Sepp Blatter has a reputation for being a savvy man.  To last 18 years in a leading role of an international body beloved my many is no easy feat.  Yet even suspended ‘Septic Bladder’ is feeling the stress of a Swiss investigation having suffered a nervous breakdown and been taken to hospital.  Sepp has a lot to be nervous about with FIFA seemingly being an organization where executive committee members can be bought, and whose legitimacy is undoubtedly being questioned, with suspicions around which World Cup tournaments have been fairly allocated and which were purchased.  What seems to have been a joust of power between UEFA President Michel Platini and Sepp Blatter (according to Blatter) has evolved to a ‘timeout’ for both, as well as FIFA General Secretary Jerome Valcke.  The uncertainty has led officials like FA Chairman Greg Dykes to express dismay, stating “you need a completely reformed organization because you can’t carry on like this.”

The current proposals suggested by the FIFA Reforms Committee seem to fall short.  The talons of any such meaningful reforms don’t seem to enable a hollowing out of the old guard.  The reforms focus on limiting the FIFA president’s maximum tenure to 12 years and introducing an age limit of 74 years.  This is a biased and halfhearted attempt at worst, and a detached perspective of FIFA’s internal problems with entrenching members at best.  For a successful reformation of FIFA to occur, shouldn’t members across every committee within the organization be subject to the same rules? The original architect of the proposals, Domenica Scala, thought so.  Of course that was before the reforms committee narrowed these proposals, highlighting a tightening of presidential powers while omitting Domenica’s broad and sweeping recommendations.  Mr Scala had proposed much needed term limits of three, four-year terms also for members of the Executive Committee, the Secretary General and members of FIFA's other independent committees.

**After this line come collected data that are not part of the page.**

(* ===== verification/OptionsType.v ===== *)
(** * Option descriptors (libs/rocksdb/utilities/options_type.h)

    [OptionTypeInfo] describes one configurable option: where it is stored, how
    it is parsed from and printed to a string, how two values are compared, and
    flags.  The descriptors for enums, structs, arrays, vectors, string maps
    and pointers to customizable objects are translated, with the functions
    they install; the object an address points to is passed in and returned.

    [NextToken], [Parse], [Serialize], [AreEqual], the struct functions and the
    hexadecimal conversions of slices are declared in the headers and defined
    elsewhere: they are fields of the classes [Tokenizer], [InfoImpl],
    [StructImpl] and [HexImpl], and the theorems name what they rely on. *)

From stdpp Require Import base list gmap strings sorting.
From Stdlib Require Import ZArith Lia.
From Stdlib.Strings Require Import Byte.
From S2P Require Import Prelude Slice Status.

Open Scope Z_scope.

(** ** Enums *)

Inductive OptionType :=
| kBoolean | kInt | kInt32T | kInt64T | kUInt | kUInt8T | kUInt32T | kUInt64T | kSizeT
| kDouble | kAtomicInt | kString | kCompactionStyle | kCompactionPri | kCompressionType
| kCompactionStopStyle | kChecksumType | kEncodingType | kEnv | kEnum | kStruct | kVector
| kConfigurable | kCustomizable | kEncodedString | kTemperature | kArray | kStringMap
| kUnknown.

Inductive OptionVerificationType :=
| kNormal | kByName | kByNameAllowNull | kByNameAllowFromNull | kDeprecated | kAlias.

#[export] Instance OptionType_eq_dec : EqDecision OptionType.
Proof. solve_decision. Defined.
#[export] Instance OptionVerificationType_eq_dec : EqDecision OptionVerificationType.
Proof. solve_decision. Defined.

(** ** ConfigOptions (convenience.h) *)

Definition kSanityLevelNone : Z := 0x01.
Definition kSanityLevelLooselyCompatible : Z := 0x02.
Definition kSanityLevelExactMatch : Z := 0xFF.

Inductive Depth := kDepthDefault | kDepthShallow | kDepthDetailed.

#[export] Instance Depth_eq_dec : EqDecision Depth.
Proof. solve_decision. Defined.

(** Pointers ([env], [registry]) are addresses. *)
Record ConfigOptions := mkConfigOptions {
  ignore_unknown_options : bool;
  ignore_unsupported_options : bool;
  input_strings_escaped : bool;
  invoke_prepare_options : bool;
  mutable_options_only : bool;
  delimiter : bytes;
  depth : Depth;
  sanity_level : Z;
  file_readahead_size : Z;
  env : Z;
  registry : Z;
}.

(** The default member initialisers. *)
Definition ConfigOptions_default (env registry : Z) : ConfigOptions :=
  mkConfigOptions false true true true false (lit ";") kDepthDefault kSanityLevelExactMatch
    (512 * 1024) env registry.
(* ===== verification/Database.v ===== *)
(** * Databases and stacked databases (libs/rocksdb/db.h and utilities/stackable_db.h)

    [DB] is the interface of the storage engine: virtual functions, many of them
    with a body in the header that calls others on the same object, and final
    functions on top.  [StackableDB] wraps a database and overrides most of the
    functions to forward them.

    A virtual function is a constructor of a type of calls, as in Virtual.v; in and
    out parameters are arguments and parts of the result, a pointer that may be null
    is an [option], other pointers and handles are addresses. *)

From stdpp Require Import base list gmap strings.
From Stdlib Require Import ZArith Lia QArith.
From Stdlib.Strings Require Import Byte.
From S2P Require Import Prelude Slice Status Pinnable Scan Virtual.

Open Scope Z_scope.

(** ** The types the calls pass along *)

(** Structs that [DB] and [StackableDB] hand on without looking inside. *)
Class DbTypes := {
  WriteOptions : Type; ReadOptions : Type; ColumnFamilyOptions : Type;
  IngestExternalFileOptions : Type; IngestExternalFileArg : Type;
  ImportColumnFamilyOptions : Type; ExportImportFilesMetaData : Type;
  CompactRangeOptions : Type; CompactionOptions : Type; WaitForCompactOptions : Type;
  Options : Type; DBOptions : Type; FlushOptions : Type; LiveFilesStorageInfoOptions : Type;
  TraceOptions : Type; BlockCacheTraceOptions : Type; LogReadOptions : Type;
  LiveFileMetaData : Type; FileChecksumList : Type; LiveFileStorageInfo : Type;
  ColumnFamilyMetaData : Type; TablePropertiesCollection : Type; CompactionJobInfo : Type;
  ReadOptions_new : ReadOptions;
}.
(** ** IODebugContext *)

(** [request_id]: null, the object's own copy, or a string elsewhere. *)
Inductive request_ptr := NoRequest | OwnRequest | RequestAt (contents : bytes).

Record IODebugContext := mkDebug {
  file_path : bytes; counters : list (bytes * Z); dbg_msg : bytes; request_id : request_ptr;
  trace_data : Z; cost_info : Z; own_request_id : bytes;
}.

(** The string [request_id] points to. *)
Definition request_string (d : IODebugContext) : option bytes :=
  match request_id d with NoRequest => None | OwnRequest => Some (own_request_id d) | RequestAt s => Some s end.

(** The copy constructor. *)
Definition IODebugContext_copy (other : IODebugContext) : IODebugContext :=
  mkDebug (file_path other) (counters other) (dbg_msg other)
    (match request_string other with Some _ => OwnRequest | None => NoRequest end)
    (trace_data other) (cost_info other) (default [] (request_string other)).

(** The assignment; [same]: both are one object. *)
Definition debug_assign (same : bool) (this other : IODebugContext) : IODebugContext :=
  if same then this
  else mkDebug (file_path other) (counters other) (dbg_msg other)
    (match request_string other with Some _ => OwnRequest | None => NoRequest end)
    (trace_data other) (cost_info other) (default [] (request_string other)).
Definition envname_bodies (self : env) {R} (c : envname_call R) : M St R :=
  match c in envname_call T return M St T with
  | GetChildrenFileAttributes dir result => env_outside self _ (Em (GetChildrenFileAttributes dir result))
  | Truncate _ _ => ret (env_not_supported "Truncate is not supported for this Env")
  | LinkFile _ _ => ret (env_not_supported "LinkFile is not supported for this Env")
  | SyncFile fname env_options use_fsync => env_outside self _ (Em (SyncFile fname env_options use_fsync))
  | NumFileLinks _ count =>
      ret (env_not_supported "Getting number of file links is not supported for this Env", count)
  | AreFilesSame _ _ res => ret (env_not_supported "AreFilesSame is not supported for this Env", res)
  | GetFreeSpace _ diskfree => ret (env_not_supported "Env::GetFreeSpace() not supported.", diskfree)
  | IsDirectory _ is_dir => ret (env_not_supported "Env::IsDirectory() not supported.", is_dir)
  | _ => pure_virtual
  end.

Definition envthread_bodies (this : Z) (self : env) {R} (c : envthread_call R) : M St R :=
  match c in envthread_call T return M St T with
  | UnSchedule _ _ => ret 0
  | WaitForJoin => ret tt
  | ReserveThreads _ _ => ret 0
  | ReleaseThreads _ _ => ret 0
  | GetThreadPoolQueueLen _ => ret 0
  | SetAllowNonOwnerAccess _ => ret (env_not_supported "Env::SetAllowNonOwnerAccess() not supported.")
  | LowerThreadPoolIOPriority _ => ret tt
  | LowerThreadPoolCPUPriority_to _ _ =>
      ret (env_not_supported "Env::LowerThreadPoolCPUPriority(Priority, CpuPriority) not supported")
  | LowerThreadPoolCPUPriority _ => ret tt
  | GetThreadList thread_list => ret (env_not_supported "Env::GetThreadList() not supported.", thread_list)
  | GetThreadStatusUpdater => thread_status_updater_ this
  | GetThreadID => env_outside self _ (Et GetThreadID)
  | _ => pure_virtual
  end.

Definition envmisc_bodies (self : env) {R} (c : envmisc_call R) : M St R :=
  match c in envmisc_call T return M St T with
  | Name => ret []
  | NowNanos => t ← self _ (Eo NowMicros); ret (u64_mul t 1000)
  | NowCPUNanos => ret 0
  | GetHostNameString result => env_outside self _ (Eo (GetHostNameString result))
  | GenerateUniqueId => env_outside self _ (Eo GenerateUniqueId)
  | OptimizeForLogRead env_options => env_outside self _ (Eo (OptimizeForLogRead env_options))
  | OptimizeForManifestRead env_options => env_outside self _ (Eo (OptimizeForManifestRead env_options))
  | OptimizeForLogWrite env_options db_options =>
      env_outside self _ (Eo (OptimizeForLogWrite env_options db_options))
  | OptimizeForManifestWrite env_options => env_outside self _ (Eo (OptimizeForManifestWrite env_options))
  | OptimizeForCompactionTableWrite env_options immutable_ops =>
      env_outside self _ (Eo (OptimizeForCompactionTableWrite env_options immutable_ops))
  | OptimizeForCompactionTableRead env_options db_options =>
      env_outside self _ (Eo (OptimizeForCompactionTableRead env_options db_options))
  | OptimizeForBlobFileRead env_options db_options =>
      env_outside self _ (Eo (OptimizeForBlobFileRead env_options db_options))
  | SanitizeEnvOptions env_opts => ret env_opts
  | _ => pure_virtual
  end.

Definition env_bodies (this : Z) (self : env) : env := λ R c,
  match c in env_call T return M St T with
  | En c => envnew_bodies self c
  | Em c => envname_bodies self c
  | Et c => envthread_bodies this self c
  | Eo c => envmisc_bodies self c
  end.

(** ** EnvWrapper *)

(** [Target]: [env] and [guard] are addresses, 0 is the null pointer. *)
Record Target := mkTarget { target_env : Z; guard : Z }.
Definition Target_raw (t : Z) : Target := mkTarget t 0.
Definition Target_owned (t : Z) : Target := mkTarget t t.
(** [Env::Default()] is code outside. *)
Definition Prepare (Default : Z) (t : Target) : Target :=
  if negb (guard t =? 0) then mkTarget (guard t) (guard t)
  else if target_env t =? 0 then mkTarget Default (guard t)
  else t.

Definition wrap_envnew (target_ : env) {R} (c : envnew_call R) : option (M St R) :=
  match c in envnew_call T return option (M St T) with
  | RegisterDbPaths paths => Some (target_ _ (En (RegisterDbPaths paths)))
  | UnregisterDbPaths paths => Some (target_ _ (En (UnregisterDbPaths paths)))
  | NewSequentialFile f r options => Some (target_ _ (En (NewSequentialFile f r options)))
  | NewRandomAccessFile f r options => Some (target_ _ (En (NewRandomAccessFile f r options)))
  | NewWritableFile f r options => Some (target_ _ (En (NewWritableFile f r options)))
  | ReopenWritableFile fname result options => Some (target_ _ (En (ReopenWritableFile fname result options)))
  | ReuseWritableFile fname old_fname r options =>
      Some (target_ _ (En (ReuseWritableFile fname old_fname r options)))
  | NewRandomRWFile fname result options => Some (target_ _ (En (NewRandomRWFile fname result options)))
  | NewMemoryMappedFileBuffer fname result => Some (target_ _ (En (NewMemoryMappedFileBuffer fname result)))
  | NewDirectory name result => Some (target_ _ (En (NewDirectory name result)))
  | NewLogger fname result => Some (target_ _ (En (NewLogger fname result)))
  | LoadLibrary lib_name search_path result => Some (target_ _ (En (LoadLibrary lib_name search_path result)))
  end.

Definition wrap_envname (target_ : env) {R} (c : envname_call R) : option (M St R) :=
  match c in envname_call T return option (M St T) with
  | FileExists f => Some (target_ _ (Em (FileExists f)))
  | GetChildren dir r => Some (target_ _ (Em (GetChildren dir r)))
  | GetChildrenFileAttributes dir result => Some (target_ _ (Em (GetChildrenFileAttributes dir result)))
  | DeleteFile f => Some (target_ _ (Em (DeleteFile f)))
  | Truncate fname size => Some (target_ _ (Em (Truncate fname size)))
  | CreateDir d => Some (target_ _ (Em (CreateDir d)))
  | CreateDirIfMissing d => Some (target_ _ (Em (CreateDirIfMissing d)))
  | DeleteDir d => Some (target_ _ (Em (DeleteDir d)))
  | GetFileSize f s => Some (target_ _ (Em (GetFileSize f s)))
  | GetFileModificationTime fname file_mtime => Some (target_ _ (Em (GetFileModificationTime fname file_mtime)))
  | RenameFile s t => Some (target_ _ (Em (RenameFile s t)))
  | LinkFile s t => Some (target_ _ (Em (LinkFile s t)))
  | SyncFile fname env_options use_fsync => Some (target_ _ (Em (SyncFile fname env_options use_fsync)))
  | NumFileLinks fname count => Some (target_ _ (Em (NumFileLinks fname count)))
  | AreFilesSame first second res => Some (target_ _ (Em (AreFilesSame first second res)))
  | LockFile f l => Some (target_ _ (Em (LockFile f l)))
  | UnlockFile l => Some (target_ _ (Em (UnlockFile l)))
  | GetTestDirectory path => Some (target_ _ (Em (GetTestDirectory path)))
  | GetAbsolutePath db_path output_path => Some (target_ _ (Em (GetAbsolutePath db_path output_path)))
  | GetFreeSpace path diskfree => Some (target_ _ (Em (GetFreeSpace path diskfree)))
  | IsDirectory path is_dir => Some (target_ _ (Em (IsDirectory path is_dir)))
  end.

Definition wrap_envthread (target_ : env) {R} (c : envthread_call R) : option (M St R) :=
  match c in envthread_call T return option (M St T) with
  | Schedule f a pri tag u => Some (target_ _ (Et (Schedule f a pri tag u)))
  | UnSchedule tag pri => Some (target_ _ (Et (UnSchedule tag pri)))
  | StartThread f a => Some (target_ _ (Et (StartThread f a)))
  | WaitForJoin => Some (target_ _ (Et WaitForJoin))
  | GetThreadPoolQueueLen pri => Some (target_ _ (Et (GetThreadPoolQueueLen pri)))
  | ReserveThreads n pri => Some (target_ _ (Et (ReserveThreads n pri)))
  | ReleaseThreads n pri => Some (target_ _ (Et (ReleaseThreads n pri)))
  | SetBackgroundThreads num pri => Some (target_ _ (Et (SetBackgroundThreads num pri)))
  | GetBackgroundThreads pri => Some (target_ _ (Et (GetBackgroundThreads pri)))
  | SetAllowNonOwnerAccess b => Some (target_ _ (Et (SetAllowNonOwnerAccess b)))
  | IncBackgroundThreadsIfNeeded num pri => Some (target_ _ (Et (IncBackgroundThreadsIfNeeded num pri)))
  | LowerThreadPoolIOPriority pool => Some (target_ _ (Et (LowerThreadPoolIOPriority pool)))
  | LowerThreadPoolCPUPriority_to pool pri => Some (target_ _ (Et (LowerThreadPoolCPUPriority_to pool pri)))
  | LowerThreadPoolCPUPriority pool => Some (target_ _ (Et (LowerThreadPoolCPUPriority pool)))
  | GetThreadList thread_list => Some (target_ _ (Et (GetThreadList thread_list)))
  | GetThreadStatusUpdater => Some (target_ _ (Et GetThreadStatusUpdater))
  | GetThreadID => Some (target_ _ (Et GetThreadID))
  end.

Definition wrap_envmisc (target_ : env) {R} (c : envmisc_call R) : option (M St R) :=
  match c in envmisc_call T return option (M St T) with
  | Name => Some (target_ _ (Eo Name))
  | NowMicros => Some (target_ _ (Eo NowMicros))
  | NowNanos => Some (target_ _ (Eo NowNanos))
  | NowCPUNanos => Some (target_ _ (Eo NowCPUNanos))
  | SleepForMicroseconds micros => Some (target_ _ (Eo (SleepForMicroseconds micros)))
  | GetHostName name len => Some (target_ _ (Eo (GetHostName name len)))
  | GetHostNameString _ => None
  | GetCurrentTime unix_time => Some (target_ _ (Eo (GetCurrentTime unix_time)))
  | TimeToString time => Some (target_ _ (Eo (TimeToString time)))
  | GenerateUniqueId => Some (target_ _ (Eo GenerateUniqueId))
  | OptimizeForLogRead env_options => Some (target_ _ (Eo (OptimizeForLogRead env_options)))
  | OptimizeForManifestRead env_options => Some (target_ _ (Eo (OptimizeForManifestRead env_options)))
  | OptimizeForLogWrite env_options db_options =>
      Some (target_ _ (Eo (OptimizeForLogWrite env_options db_options)))
  | OptimizeForManifestWrite env_options => Some (target_ _ (Eo (OptimizeForManifestWrite env_options)))
  | OptimizeForCompactionTableWrite env_options immutable_ops =>
      Some (target_ _ (Eo (OptimizeForCompactionTableWrite env_options immutable_ops)))
  | OptimizeForCompactionTableRead env_options db_options =>
      Some (target_ _ (Eo (OptimizeForCompactionTableRead env_options db_options)))
  | OptimizeForBlobFileRead env_options db_options =>
      Some (target_ _ (Eo (OptimizeForBlobFileRead env_options db_options)))
  | SanitizeEnvOptions env_opts => Some (target_ _ (Eo (SanitizeEnvOptions env_opts)))
  end.

Definition EnvWrapper (target_ : env) : overrides env_call St := λ R c,
  match c in env_call T return option (M St T) with
  | En c => wrap_envnew target_ c
  | Em c => wrap_envname target_ c
  | Et c => wrap_envthread target_ c
  | Eo c => wrap_envmisc target_ c
  end.

(** ** Wrapped environments *)

(** The function [EnvWrapper] does not forward. *)
Definition env_hidden {R} (c : env_call R) : bool := match c with Eo (GetHostNameString _) => true | _ => false end.

(** The functions with a body in the header. *)
Definition env_has_body {R} (c : env_call R) : bool :=
  match c with
  | En (RegisterDbPaths _) | En (UnregisterDbPaths _) | En (ReopenWritableFile _ _ _) | En (NewRandomRWFile _ _ _)
  | En (NewMemoryMappedFileBuffer _ _) | En (LoadLibrary _ _ _)
  | Em (Truncate _ _) | Em (LinkFile _ _) | Em (NumFileLinks _ _) | Em (AreFilesSame _ _ _)
  | Em (GetFreeSpace _ _) | Em (IsDirectory _ _)
  | Et (UnSchedule _ _) | Et WaitForJoin | Et (ReserveThreads _ _) | Et (ReleaseThreads _ _)
  | Et (GetThreadPoolQueueLen _) | Et (SetAllowNonOwnerAccess _) | Et (LowerThreadPoolIOPriority _)
  | Et (LowerThreadPoolCPUPriority_to _ _) | Et (LowerThreadPoolCPUPriority _) | Et (GetThreadList _)
  | Et GetThreadStatusUpdater
  | Eo Name | Eo NowNanos | Eo NowCPUNanos | Eo (SanitizeEnvOptions _) => true
  | _ => false
  end.

(** [NowNanos] calls [NowMicros]. *)
Definition env_depth {R} (c : env_call R) : nat := match c with Eo NowNanos => 2 | _ => 1 end.
Definition no_overload {R} (c : env_call R) : bool := false.

Lemma env_depth_bound R (c : env_call R) : (1 ≤ env_depth c ≤ 2)%nat.
Proof. by_env_call c; simpl; lia. Qed.

Lemma env_forwards (t : env) R (c : env_call R) : env_hidden c = false →
  EnvWrapper t R c = if no_overload c then None else Some (t R c).
Proof. by_env_call c; try done. Qed.

Lemma env_bodies_agree (a b : Z) (self self' : env) R (c : env_call R) s :
  env_has_body c = true → a = b ∨ no_overload c = true →
  (∀ R' (c' : env_call R') s', (env_depth c' < env_depth c)%nat →
    env_hidden c' = false ∨ no_overload c = false ∧ env_has_body c' = true → self _ c' s' = self' _ c' s') →
  env_bodies a self R c s = env_bodies b self' R c s.
Proof.
  intros Hb [->|[=]] Hs. by_env_call c; try discriminate Hb; try reflexivity.
  cbn [env_bodies envmisc_bodies]. unfold mbind, M_bind. rewrite Hs; [done|simpl; lia|by left].
Qed.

Would these reforms be significant in restructuring a now wayward FIFA?  The rot may go deep into the very bowels of the FIFA structure!  Give money and entrenchment enough time and they can slowly spoil any institution.  The problem doesn’t lay simply with Sepp, Michel, executive committee members such as Jeffery Webb or other FIFA officials who have been charged with corruption, but rather in the management structure.  Both the president and executive committee are elected by the Congress. All other members are elected by their Confederations.  This leaves positions created by Confederations possibly susceptible to outside political agendas.  Such a structure also creates a presidential position that has not chosen or elected the executive committee or its own government.  This has benefits such as dissolution of influence but equally it makes for a fractured and bureaucratic system of governance full of division and internal squabbling.  A decentralization of power away from the Eurocentric leadership of FIFA may benefit the management of the organization by diluting rigid processes, e.g. giving some vice-president positions to African member associations and giving women more access to the executive committee.

Indeed the scandal in FIFA is not just a systemic feature of football, but perhaps an endemic culture within sports governing bodies; FIFA executive committee member Vitaly Mutko – also Russian Sports Minister – is now acting like a contagion between sports organizations, followed by the World Anti-Doping Agency’s report slamming Russia over a host of illegalities.  Despite this, Sepp is of the opinion “Vitaly is well received in our executive committee by all the people. He’s a nice guy, open-minded.

The problem now also lies in geopolitics, with England, Belgium and Holland seeking legal advice on whether to pursue compensation after Sepp alluded to an agreement in 2010 with Russian outlet TASS that the World Cup would go to Russia in 2018 and the USA in 2022.  Sharing the World Cup stage spotlight between the two biggest political powers is the unfortunate result of the politicization of sport and possibly propaganda. This bilateral agreement to share the World Cup between world powers was stymied though by Qatari influence and French ‘middle manning’. As Sepp admitted, “everything was good until the moment when Sarkozy came in a meeting with the present ruler of Qatar, (Tamim bin Hamad Al Thani). And at a lunch afterwards with Mr. Platini he said it would be good to go to Qatar. There was an election by secret ballot. Four votes from Europe went away from the USA … If the USA was given the World Cup, we would only speak about the wonderful World Cup 2018 in Russia and we would not speak about any problems at FIFA.”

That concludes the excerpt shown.